Beide Mannschaften teilen sich nach 16 Spielen Rang 13, mit 10:22 Punkten. Im Torverhältnis schenken sich die beiden Schlusslichter nicht viel. Das Hinspiel in Bönnigheim endete mit einem mehr oder weniger versöhnlichen Unentschieden. Am Ende trennten sich beide Mannschaften mit einem 30:30. Lauterstein konnte zwar in doppelter Unterzahl noch einen Führungstreffer erzielen, kassierte aber mit der Schlusssirene den Ausgleich.

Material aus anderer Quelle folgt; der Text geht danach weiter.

(** ** The strategy's operations, with collaborators that return *)

(** This section embeds [authenticate], [_loadUserProfile] and [userProfile]
    for an HTTP client, a skip predicate and a verify callback that return
    without throwing, and for tokens and bodies that convert to strings; a
    delegated call is then given by the invocations it makes of its
    callback.  The module [Full], further down, embeds the same functions
    without these assumptions; under them the two embeddings agree
    ([authenticate_in_full]). *)

(** The continuation handed to the verify callback (the inner function
    [verified] of [authenticate]). *)
Definition verified (err user info : any) : trace :=
  if truthy err then [Signal (Error err)]
  else if negb (truthy user) then [Signal (Fail info)]
  else [Signal (Success user info)].

(** The provider's token-introspection endpoint, up to the token. *)
Definition tokeninfo : string :=
  "https://www.googleapis.com/oauth2/v3/tokeninfo?id_token=".

(** One credential of the request, read from the field [field] of its
    containers: the conditional expression that [authenticate] evaluates
    for [access_token] and again for [refresh_token]. *)
Definition credential (field : string) (req : request) : completion val :=
  if truthy_val (body req) then
    b ← get (body req) field;
    or_else b (q ← get (query req) field;
               or_else q (get (headers req) field))
  else
    h ← get (headers req) field;
    or_else h (get (query req) field).

Section Operations.

(** The platform's [JSON.parse] on a text: the parsed value, or [None]
    when it throws its SyntaxError. *)
Variable JSON_parse : string -> option val.

(** The strategy instance ([this], [self]). *)
Variable self : Strategy.

(** The body of the [try] block of [userProfile]: parse the response and
    build the normalized profile; what it throws, the [catch] receives. *)
Definition parse_profile (url : string) (body : val) : completion Profile :=
  json ← match JSON_parse (to_string body) with
         | Some j => Normal j
         | None => Throw SyntaxError
         end;
  i ← get json "id";
  id ← (if truthy_val i then Normal (Data i) else get_sub json);
  displayName ← get json "name";
  familyName ← get json "family_name";
  givenName ← get json "given_name";
  email ← get json "email";
  mret {| profileUrl := url;
          provider := "google";
          id := id;
          displayName := displayName;
          name := {| familyName := familyName; givenName := givenName |};
          emails := [ {| value := email |} ];
          _raw := body;
          _json := json |}.

(** [userProfile(accessToken, done)]: one GET, then, for each invocation of
    its callback, one completion of [done].  As [done] returns normally, the
    [catch] only receives what parsing and mapping throw. *)
Definition userProfile (accessToken : val)
    (done : any -> option Profile -> trace) : trace :=
  let url := tokeninfo +:+ to_string accessToken in
  Get url ::
  (_oauth2_get self url ≫= λ '(err, body),
     if truthy err then
       done (InternalOAuthError "failed to fetch user profile" err) None
     else
       match parse_profile url body with
       | Normal profile => done VNull (Some profile)
       | Throw e => done e None
       end).

(** [_loadUserProfile(accessToken, done)]: a function of two or more
    parameters is asked asynchronously; any other function is called without
    arguments, and any other value is the decision itself. *)
Definition _loadUserProfile (accessToken : val)
    (done : any -> option Profile -> trace) : trace :=
  let loadIt := userProfile accessToken done in
  let skipIt := done VNull None in
  match _skipUserProfile self with
  | SkipFunction f =>
      if 1 <? fn_length f then
        (* async *)
        fn_call_async f accessToken ≫= λ '(err, skip),
          if truthy err then done err None
          else if negb (truthy skip) then loadIt
          else skipIt
      else
        let skip := fn_call f in
        if negb (truthy skip) then loadIt else skipIt
  | SkipValue v =>
      let skip := v in
      if negb (truthy skip) then loadIt else skipIt
  end.

(** The callback [authenticate] hands to [_loadUserProfile]. *)
Definition loaded (req : request) (accessToken refreshToken : val)
    (err : any) (profile : option Profile) : trace :=
  if truthy err then [Signal (Fail err)]
  else
    let args :=
      if truthy_val (_passReqToCallback self)
      then WithReq req accessToken refreshToken profile
      else WithoutReq accessToken refreshToken profile in
    Verify args ::
    (_verify self args ≫= λ '(err, user, info), verified err user info).

(** [authenticate(req, options)]: the events of the attempt, or the
    exception thrown to the framework before any of them. *)
Definition authenticate (req : request) : completion trace :=
  error ← and_then (query req) (get (query req) "error");
  if truthy_val error then
    mret [Signal (Fail VUndefined)]
  else
    accessToken ← credential "access_token" req;
    refreshToken ← credential "refresh_token" req;
    mret (_loadUserProfile accessToken
            (loaded req accessToken refreshToken)).
Section PostprocessBest.

Context {G : Type} {strategy : Strategy G}.
Variable evaluate : nat -> state -> result (list score).
Variable nanmean : list score -> score.

Local Abbreviation Selector := (@FeatureSelector G).

(** The average a state gets whenever it is evaluated. *)
Variable f : state -> score.

Hypothesis same_average :
  forall round s cv, evaluate round s = Ok cv -> nanmean cv = f s.

(** The termination check reports -inf or a recorded average. *)
Hypothesis check_reports_recorded :
  forall g results best batch s v d,
    check_finished g results best batch = Ok (s, v, d) ->
    v = NegInf
    \/ exists k e, (In (k, e) results \/ In (k, e) batch) /\ avg_score e = v.

Local Abbreviation consistent d :=
  (forall k e, In (k, e) d -> avg_score e = f k).

Local Abbreviation recorded v keys :=
  (v = NegInf \/ exists k, In k keys /\ f k = v).
Variable sys : Sys.

(** [logmsg]: lines 16-31.  [msg] is the formatted message. *)
Definition logmsg (msg : string) : M unit :=
  fun s =>
    let n := nfopen s in
    if sys_fopen_log sys n then
      (Next tt,
       mkState (trace s ++ [EvFopen LOGFILE true;
                            EvLogWrite (sys_time sys n ++ ": " ++ msg ++ nl)])
               (S n) (nalloc s))
    else
      (Next tt, mkState (trace s ++ [EvFopen LOGFILE false]) (S n) (nalloc s)).

Definition fprintf_stderr (text : string) : M unit := emit (EvStderr text).

Definition access_x (path : string) : M sysret :=
  emit (EvAccess path) ;; ret (sys_access_x sys path).

Definition stat (path : string) : M (option Z) :=
  emit (EvStat path) ;; ret (sys_stat_uid sys path).

Definition getpwnam (name : string) : M (option Z) :=
  emit (EvGetpwnam name) ;; ret (sys_getpwnam sys name).

Definition malloc (bytes : Z) : M bool :=
  fun s =>
    let ok := sys_alloc sys (nalloc s) in
    (Next ok, mkState (trace s ++ [EvMalloc bytes ok]) (nfopen s) (S (nalloc s))).

Definition strdup (str : string) : M (option string) :=
  fun s =>
    let ok := sys_alloc sys (nalloc s) in
    (Next (if ok then Some str else None),
     mkState (trace s ++ [EvStrdup str ok]) (nfopen s) (S (nalloc s))).

(** [file_owned_by_allowed]: lines 33-41. *)
Definition file_owned_by_allowed (path : string) : M bool :=
  st <- stat path ;;
  match st with
  | None => ret false
  | Some st_uid =>
      pw <- getpwnam "panel" ;;
      let panel_uid := match pw with Some pw_uid => pw_uid | None => uid_t_of (-1) end in
      if (st_uid =? 0) || (st_uid =? panel_uid) then ret true
      else ret false
  end.

(** The block of lines 114-124, and of lines 129-138 with the other key:
    the array of four pointers built when an argument is present. *)
Definition env_with (key arg : string) : M (list (option string)) :=
  let len := strlen key + strlen arg + 1 in
  e <- malloc len ;;
  if negb e then leave (Exit 10)
  else
    let e_text := snprintf_s len key arg in
    envp <- malloc (sizeof_charp * 4) ;;
    if negb envp then leave Fault
    else
      e1 <- strdup "PATH=/usr/bin:/bin" ;;
      e2 <- strdup "LANG=C" ;;
      ret [Some e_text; e1; e2; None].

Definition envp_default : list (option string) :=
  [Some "PATH=/usr/bin:/bin"; Some "LANG=C"; None].

(** [main]: lines 62-154.  [argv] holds the [argc] arguments; with none,
    [argv[0]] is NULL and the usage line shows it as glibc prints it.
    execve returns only to report a failure, by -1: the [return 0] of line
    153 is never reached, and a successful call ends the run in
    [Replaced]. *)
Definition main (argv : list string) : M outcome :=
  let argc := Z.of_nat (List.length argv) in
  if argc <? 2 then
    fprintf_stderr ("Usage: " ++ nth 0 argv "(null)" ++ " <autodeploy|memwatch> [arg]" ++ nl) ;;
    leave (Exit 2)
  else
    let cmd := nth 1 argv "" in
    let arg := if argc >=? 3 then nth_error argv 2 else None in
    let euid := sys_euid sys in
    let uid := sys_uid sys in
    let gid := sys_gid sys in
    logmsg ("invoked by uid=" ++ fmt_int (as_int uid) ++ " euid=" ++ fmt_int (as_int euid)
            ++ " gid=" ++ fmt_int (as_int gid) ++ " cmd=" ++ cmd
            ++ " arg=" ++ match arg with Some a => a | None => "(none)" end) ;;
    script <-
      (if strcmp cmd "autodeploy" =? 0 then
         match arg with
         | Some a =>
             when (negb (is_valid_url arg))
               (logmsg ("invalid download URL: " ++ a) ;;
                fprintf_stderr ("Invalid URL" ++ nl) ;;
                leave (Exit 3))
         | None => ret tt
         end ;;
         ret AUTODEPLOY
       else if strcmp cmd "memwatch" =? 0 then
         match arg with
         | Some a =>
             when (negb (is_safe_path arg))
               (logmsg ("invalid pid file path: " ++ a) ;;
                fprintf_stderr ("Invalid pid file path" ++ nl) ;;
                leave (Exit 3))
         | None => ret tt
         end ;;
         ret MEMWATCH
       else
         logmsg ("unknown command: " ++ cmd) ;;
         fprintf_stderr ("Unknown command" ++ nl) ;;
         leave (Exit 2)) ;;
    x <- access_x script ;;
    match x with
    | Err errno =>
        logmsg ("script not executable: " ++ script ++ " (errno=" ++ fmt_int errno ++ ")") ;;
        fprintf_stderr ("Script not executable" ++ nl) ;;
        leave (Exit 4)
    | Ok => ret tt
    end ;;
    owned <- file_owned_by_allowed script ;;
    when (negb owned)
      (logmsg ("script not owned by panel or root: " ++ script) ;;
       fprintf_stderr ("Script ownership invalid" ++ nl) ;;
       leave (Exit 5)) ;;
    envp <-
      (if strcmp cmd "autodeploy" =? 0 then
         match arg with
         | Some a => env_with "DOWNLOAD_URL=" a
         | None => ret envp_default
         end
       else
         match arg with
         | Some a => env_with "ET_PID_FILE=" a
         | None => ret envp_default
         end) ;;
    let exec_args := [script] in
    logmsg ("executing " ++ script) ;;
    emit (EvExecve script exec_args (env_of_array envp)) ;;
    match sys_execve sys script exec_args (env_of_array envp) with
    | Err errno =>
        logmsg ("execve failed: " ++ fmt_int errno) ;;
        emit (EvPerror "execve") ;;
        leave (Exit 6)
    | Ok => leave (Replaced script exec_args (env_of_array envp))
    end.

End Wrapper.

(** A run of the program from its start. *)
Definition run (sys : Sys) (argv : list string) : step outcome * state :=
  main sys argv init.

Definition result (sys : Sys) (argv : list string) : outcome :=
  match fst (run sys argv) with
  | Next o => o
  | Return o => o
  end.

Definition calls (sys : Sys) (argv : list string) : list event :=
  trace (snd (run sys argv)).

(** ** Reading a trace *)

Definition is_log (e : event) : bool :=
  match e with
  | EvFopen _ _ | EvLogWrite _ => true
  | _ => false
  end.

(** The provenance checks on the target script. *)
Definition is_check (e : event) : bool :=
  match e with
  | EvAccess _ | EvStat _ | EvGetpwnam _ => true
  | _ => false
  end.

(** The allocations that build the environment. *)
Definition is_alloc (e : event) : bool :=
  match e with
  | EvMalloc _ _ | EvStrdup _ _ => true
  | _ => false
  end.

Definition is_execve (e : event) : bool :=
  match e with
  | EvExecve _ _ _ => true
  | _ => false
  end.

(** The process transfers attempted: path, arguments, environment. *)
Fixpoint execs (t : list event) : list (string * list string * list string) :=
  match t with
  | [] => []
  | EvExecve p a e :: t' => (p, a, e) :: execs t'
  | _ :: t' => execs t'
  end.

(** The calls other than those of the logger. *)
Definition nolog (t : list event) : list event :=
  filter (fun e => negb (is_log e)) t.

(** A run that stopped before the provenance checks, the construction of
    the environment and the process transfer. *)
Definition stopped_early (t : list event) : Prop :=
  existsb is_check t = false /\ existsb is_alloc t = false /\ existsb is_execve t = false.

(** The command and the argument [main] reads from [argv]. *)
Definition command_of (argv : list string) : option string := nth_error argv 1.
Definition argument_of (argv : list string) : option string := nth_error argv 2.

(** The script [main] selects for a command. *)
Definition target_of (argv : list string) : option string :=
  match command_of argv with
  | Some cmd =>
      if String.eqb cmd "autodeploy" then Some AUTODEPLOY
      else if String.eqb cmd "memwatch" then Some MEMWATCH
      else None
  | None => None
  end.

(** The argument passes the validator [main] applies for the command. *)
Definition argument_ok (argv : list string) : bool :=
  match command_of argv, argument_of argv with
  | Some cmd, Some a =>
      if String.eqb cmd "autodeploy" then is_valid_url (Some a)
      else if String.eqb cmd "memwatch" then is_safe_path (Some a)
      else true
  | _, _ => true
  end.
(* ===== verification/GoUrl.v ===== *)
(** * URLs of Go's [net/url]

    [url.Parse] belongs to the standard library and is too large to model here:
    it is a parameter, and what s-hole reads of its result is a record. The
    laws are what the package documents and the forwarder relies on. *)

From stdpp Require Import base list strings.
From Stdlib Require Import Ascii ZArith.
From S2P Require Import Prelude GoStrings.

Open Scope string_scope.

(** A parsed URL: its scheme in lowercase, its user info, the host without the
    port, the path, the query string, and [String()] with another user info and
    query. *)
Record ParsedURL := mkParsedURL {
  u_Scheme : string;
  u_User : option string;
  u_Hostname : string;
  u_Path : string;
  u_RawQuery : string;
  u_String : option string -> string -> string;
}.

(** [url.Parse]: [None] is an error. *)
Class UrlParse := url_parse : string -> option ParsedURL.

Section url.
Context `{HURL : UrlParse}.

Definition url_hostname (s : string) : option string := u_Hostname <$> url_parse s.

(** [u.String()] of an unchanged URL. *)
Definition url_String (p : ParsedURL) : string := u_String p (u_User p) (u_RawQuery p).

(** A URL with a scheme and a host prints as [scheme://...]. *)
Class UrlLaws : Prop := {
  url_string_host : forall s p, url_parse s = Some p -> u_Scheme p <> "" -> u_Hostname p <> "" ->
    has_prefix (u_Scheme p +:+ "://") (url_String p) = true;
}.
End url.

Nach den letzten beiden Tiefschlägen gegen den TSV Amicitia Viernheim (27:38) und die SG Schozach-Bottwartal (38:28) wird die Luft für die SG Lauterstein langsam dünn. Dieses Kellerduell wird definitiv richtungsweisend sein. Trainer Andreas Frey machte dies in seiner Ansprache an die Mannschaft noch mal deutlich: „Das hier ist mindestens ein vier Punkte Spiel. Ich muss nicht erwähnen, wie wichtig ein Sieg für uns ist. Ich erwarte von jedem, dass er sich im Laufe der Woche mental auf dieses Spiel vorbereitet.“. ein positives Signal für die Mannschaft war die die Rückkehr aller drei Kreisläufer in den Trainingsbetrieb, auch Mittelmann Tim Lackinger trainierte nach zuletzt anhaltenden Oberschenkelproblemen. Das gab der Mannschaft um Kapitän Mario Kölle Aufwind im Training nach der kurzen Fasnet Pause.
Die Handballer aus dem Lautertal müssen sich im Rückspiel gegen den TSV Bönnigheim, vor allem auf Hauptakteur Jaron May, der im Hinspiel bereits in der ersten Halbzeit die rote Karte sah, einstellen. Aber auch Robin Mack und David Müller dürfen bei Bönnigheim nicht außer Acht gelassen werden.
Die SGL braucht den Sieg und die zwei Punkte und wird dafür alles auf dem Platz lassen. Mit den eigenen Fans in der Kreuzberghalle ist der Rückhalt für die Blau-Gelben da.